Housing sector challenges are also evident in southern Indiana metro counties. The construction sector saw declines in 2007 that almost equaled gains from the previous three years combined. Retail, the major driver of last year's job gains, actually saw declines in employment. Manufacturing showed impressive gains during the first quarter for the Indiana portion of the Louisville metro, but it is uncertain if these gains were sustained through 2007. Recent declines in manufacturing payrolls for the Louisville metro may be a preliminary signal for declines in Indiana as well.

Other housing-related sectors (finance and insurance and real estate and leasing) showed considerable declines for the first quarter of 2007. This was well in advance of this summer's credit crunch and contraction in mortgage lending, which may cause declines to continue into 2008.
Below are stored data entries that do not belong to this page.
(* ===== verification/Exports.v ===== *)
(** * What an exported document holds

    The loop of [openapiTemplate] over the APIs of a version ([Openapi]), by what a
    reader of the document finds at a path and a method. *)

From S2P Require Import Prelude Tables JsNumber JsObject ApiTypes TsTypes FeTypes Database ParamStore Openapi Backend.
From S2P Require Import BackendService.
From Stdlib Require Import Ascii String ZArith Lia.

Definition operation_at (paths : obj (obj DocOperation)) (p method : string) : option DocOperation :=
  obj_get (default [] (obj_get paths p)) method.

Definition operation_of (a : ApiRows) : DocOperation :=
  doc_operation (the_api a) (organizeReqParams (the_requests a)) (organizeRespParams (the_responses a)).
Definition schemas_of (a : ApiRows) : obj schema :=
  own_schemas (the_api a) (organizeReqParams (the_requests a)) (organizeRespParams (the_responses a)).

Definition located (p method : string) (a : ApiRows) : bool :=
  String.eqb (ar_path (the_api a)) p && String.eqb (method_key (the_api a)) method.

(** ** Lemmas *)

Lemma add_operation_at doc a p method :
  operation_at (add_operation doc a).1 p method =
  if located p method a then Some (operation_of a) else operation_at doc.1 p method.
Proof.
  destruct doc as [paths schemas]. unfold operation_at, located. cbn [add_operation fst].
  destruct (String.eqb_spec (ar_path (the_api a)) p) as [<-|Hp]; cbn [andb].
  - rewrite obj_get_set_eq. match goal with |- context [default [] (Some ?x)] => change (default [] (Some x)) with x end.
    destruct (String.eqb_spec (method_key (the_api a)) method) as [<-|Hm]; [by rewrite obj_get_set_eq|by rewrite obj_get_set_ne].
  - by rewrite obj_get_set_ne.
Qed.

Lemma operations_at l p method : forall doc,
  operation_at (foldl add_operation doc l).1 p method =
  match List.find (located p method) (reverse l) with Some a => Some (operation_of a) | None => operation_at doc.1 p method end.
Proof.
  induction l as [|a l IH]; intros doc; [done|]. cbn [foldl]. rewrite IH, add_operation_at, reverse_cons.
  rewrite (find_app (R := ApiRows)). destruct (List.find _ (reverse l)); [done|]. cbn [List.find]. by destruct (located p method a).
Qed.

(** Schemas that are there stay there. *)
Lemma set_keeps {V} (o : obj V) k v c : is_Some (obj_get o c) -> is_Some (obj_get (obj_set o k v) c).
Proof. intros Ho. destruct (String.eqb_spec k c) as [->|Hne]; [by rewrite obj_get_set_eq|by rewrite obj_get_set_ne]. Qed.

Lemma sets_keep {V} (l : obj V) c : forall o, is_Some (obj_get o c) \/ c ∈ l.*1 ->
  is_Some (obj_get (foldl (fun o s => obj_set o s.1 s.2) o l) c).
Proof.
  induction l as [|[k v] l IH]; intros o; cbn [foldl fmap list_fmap].
  - intros [Ho|Hc]; [done|by apply not_elem_of_nil in Hc].
  - rewrite elem_of_cons. intros Hc. apply IH. destruct Hc as [Ho|[->|Hc]]; [left; by apply set_keeps|left|by right].
    by rewrite obj_get_set_eq.
Qed.

Lemma schemas_there l c : forall doc, is_Some (obj_get doc.2 c) \/ (exists a, a ∈ l /\ c ∈ (schemas_of a).*1) ->
  is_Some (obj_get (foldl add_operation doc l).2 c).
Proof.
  induction l as [|a l IH]; intros doc; cbn [foldl].
  - intros [Ho|(a & Ha & _)]; [done|by apply not_elem_of_nil in Ha].
  - intros Hc. apply IH. destruct doc as [paths schemas]. cbn [add_operation snd].
    destruct Hc as [Ho|(b & [->|Hb]%elem_of_cons & Hc)]; [left; apply sets_keep; by left| |right; by exists b].
    left. apply sets_keep. by right.
Qed.

(** The components an operation refers to are those its API registers. *)
Definition references (o : DocOperation) : list string :=
  match requestBody o with Some c => [c] | None => [] end ++ map snd (do_responses o).

Lemma references_registered a c : c ∈ references (operation_of a) -> c ∈ (schemas_of a).*1.
Proof.
  unfold references, operation_of, schemas_of, doc_operation, own_schemas. cbn [requestBody do_responses].
  rewrite fmap_app, !elem_of_app. intros [Hc|Hc].
  - left. destruct (at_location _ "body") as [|b bs]; [by apply not_elem_of_nil in Hc|]. exact Hc.
  - right. rewrite map_map in Hc. apply list_elem_of_fmap in Hc as (r & -> & Hr). apply list_elem_of_fmap.
    eexists. split; [|apply list_elem_of_fmap; by exists r]. done.
Qed.

(** ** Properties *)

(** C16. An exported document describes the version it was made from.  At a path and
    a method it holds the operation of the last API of the version with that path
    and method, and none when there is no such API, so that every API is described
    when no two share both; and every schema an operation refers to, as its request
    body or for one of its status codes, is among the document's components. *)
Theorem document_describes_apis title description contact version l doc :
  openapiTemplate title description contact version l = Some doc ->
  (forall p method, operation_at (doc_paths doc) p method = operation_of <$> List.find (located p method) (reverse l)) /\
  (forall p method o c, operation_at (doc_paths doc) p method = Some o -> c ∈ references o -> is_Some (obj_get (doc_schemas doc) c)) /\
  (NoDup (map (fun a => (ar_path (the_api a), method_key (the_api a))) l) -> forall a, a ∈ l ->
     operation_at (doc_paths doc) (ar_path (the_api a)) (method_key (the_api a)) = Some (operation_of a)).
Proof.
  unfold openapiTemplate. destruct (forallb params_parse l); [|done].
  pose proof (operations_at l) as Hops.
  destruct (foldl add_operation ([], []) l) as [paths schemas] eqn:E. intros [= <-]. cbn [doc_paths doc_schemas].
  assert (Hat : forall p method, operation_at paths p method = operation_of <$> List.find (located p method) (reverse l)).
  { intros p method. specialize (Hops p method ([], [])). rewrite E in Hops. cbn [fst] in Hops. rewrite Hops.
    by destruct (List.find _ _). }
  split; [exact Hat|]. split.
  - intros p method o c Ho Hc. rewrite Hat in Ho. destruct (List.find _ _) as [a|] eqn:Ef; [|done]. injection Ho as <-.
    apply find_some in Ef as [Ha _]. apply list_elem_of_In in Ha. rewrite elem_of_reverse in Ha.
    pose proof (schemas_there l c ([], [])) as Hsch. rewrite E in Hsch. apply Hsch. right. exists a. split; [done|by apply references_registered].
  - intros Hnd a Ha. rewrite Hat. destruct (List.find _ _) as [b|] eqn:Ef; cbn.
    + f_equal. f_equal. apply find_some in Ef as [Hb Hl]. apply list_elem_of_In in Hb. rewrite elem_of_reverse in Hb.
      unfold located in Hl. apply andb_true_iff in Hl as [Hp%String.eqb_eq Hm%String.eqb_eq].
      apply list_elem_of_lookup in Ha as [i Hi]. apply list_elem_of_lookup in Hb as [j Hj].
      assert (i = j); [|by subst; congruence]. eapply NoDup_lookup; [exact Hnd|by rewrite list_lookup_fmap, Hi|].
      rewrite list_lookup_fmap, Hj. cbn. by rewrite Hp, Hm.
    + exfalso. eapply find_none in Ef; [|apply list_elem_of_In, elem_of_reverse; exact Ha].
      unfold located in Ef. by rewrite !String.eqb_refl in Ef.
Qed.

(** The APIs of the history's iteration, twice under one path. *)
Definition sample_api_rows (i : Z) (name : string) (method : HttpMethod) : ApiRows :=
  mkApiRows (mkApiRow i 1 1 None name method "/orders" None P2 true 0 0)
    [mkParamRow 1 i None (mkParamData (RowRequest body None) "sku" TString true None None None)]
    [mkParamRow 1 i None (mkParamData (RowResponse 200) "ok" TBoolean true None None None)].
Definition sample_contact : UserRow := mkUserRow 1 "ada" "" "Ada" "ada@x.org" "backend" 4 0.

Lemma document_describes_apis_witness : exists doc,
  openapiTemplate "shop" None sample_contact None [sample_api_rows 1 "list" GET; sample_api_rows 2 "place order" POST] = Some doc /\
  operation_at (doc_paths doc) "/orders" "post" = Some (operation_of (sample_api_rows 2 "place order" POST)) /\
  is_Some (obj_get (doc_schemas doc) "PlaceOrderRequest").
Proof.
  destruct (openapiTemplate "shop" None sample_contact None [sample_api_rows 1 "list" GET; sample_api_rows 2 "place order" POST])
    as [doc|] eqn:E; [|vm_compute in E; done].
  exists doc. split; [done|]. destruct (document_describes_apis _ _ _ _ _ _ E) as (Hat & Href & Hall). split.
  - apply (Hall ltac:(apply (bool_decide_unpack _); vm_compute; exact Logic.I) (sample_api_rows 2 "place order" POST)). by right; left.
  - eapply (Href "/orders" "post"); [rewrite Hat; reflexivity|]. vm_compute. by left.
Defined.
Educational services saw continued increases in employment, but health care saw its smallest increase in at least the past four years. Other service-providing sectors generated significant gains compared to first quarter 2006. Professional, scientific, and technical services, transportation and warehousing, and information all produced measurable gains. A downside on the service side was a large drop in administrative services employment. Given that a large component of administrative services consists of temporary labor, this drop may be another leading indicator of a slowing economy.

Housing

Residential permits show an increase as of September 2007 (see Figure 4). An interesting development is the significant increase in multi-family permits. Continued building in the residential sector could contribute to some downside risks in housing. The additional building, combined with overall consumer credit tightening, may add to the supply of homes on the market, thus impacting overall property values. The potential of a softer labor market and higher adjustable mortgage payments in 2008 may represent the greatest threat to the local real estate market.

Figure 4
Residential Building Permits*

Figure 4

Labor Force Metrics

The southern Indiana metro counties observed higher unemployment rates during the first quarter of 2007, and rates for the second and third quarters have returned to levels similar to last year (see Figure 5). Even though third quarter unemployment rates are comparable to the third quarter of 2006, fewer people are employed in the four southern Indiana metropolitan counties. A troubling sign for the local economy's outlook is the size of the labor force and the number of people employed (see Figure 6 and Figure 7). The number employed during the third quarter is approximately 2,700 fewer than the previous year's third quarter, and the labor force shows a similar decline. These two short-run movements in the data could suggest the possibility of discouraged workers and evidence of a pending slowdown.

Figure 5
Percent Change in Monthly Unemployment Rate* from Previous Year

Figure 5

Figure 6
Percent Change in Labor Force from Previous Year

Figure 6

Figure 7
Percent Change in Employment from Previous Year

Figure 7

2008 Outlook

Growth in employment for 2008 will continue, but at a slower pace than in recent years. The slowdown in the housing sector will likely continue through 2008 and may place additional downside risks to local property values and the retail sector. Further declines in the value of the dollar and stronger global growth will support local manufacturing, or at least minimize the decline in employment levels. Local manufacturing growth may be counter-balanced by the possibility of a downturn in national consumer spending. A big concern is continuing developments in the housing sector and the impact on the consumer side of the economy. Energy and food prices will continue to exert pressures on consumer spending. As a result, personal income will be an important number to monitor. Overall, the outlook for the Louisville metro and southern Indiana is neutral to positive. The entire region, however, will see a lower rate of overall job growth.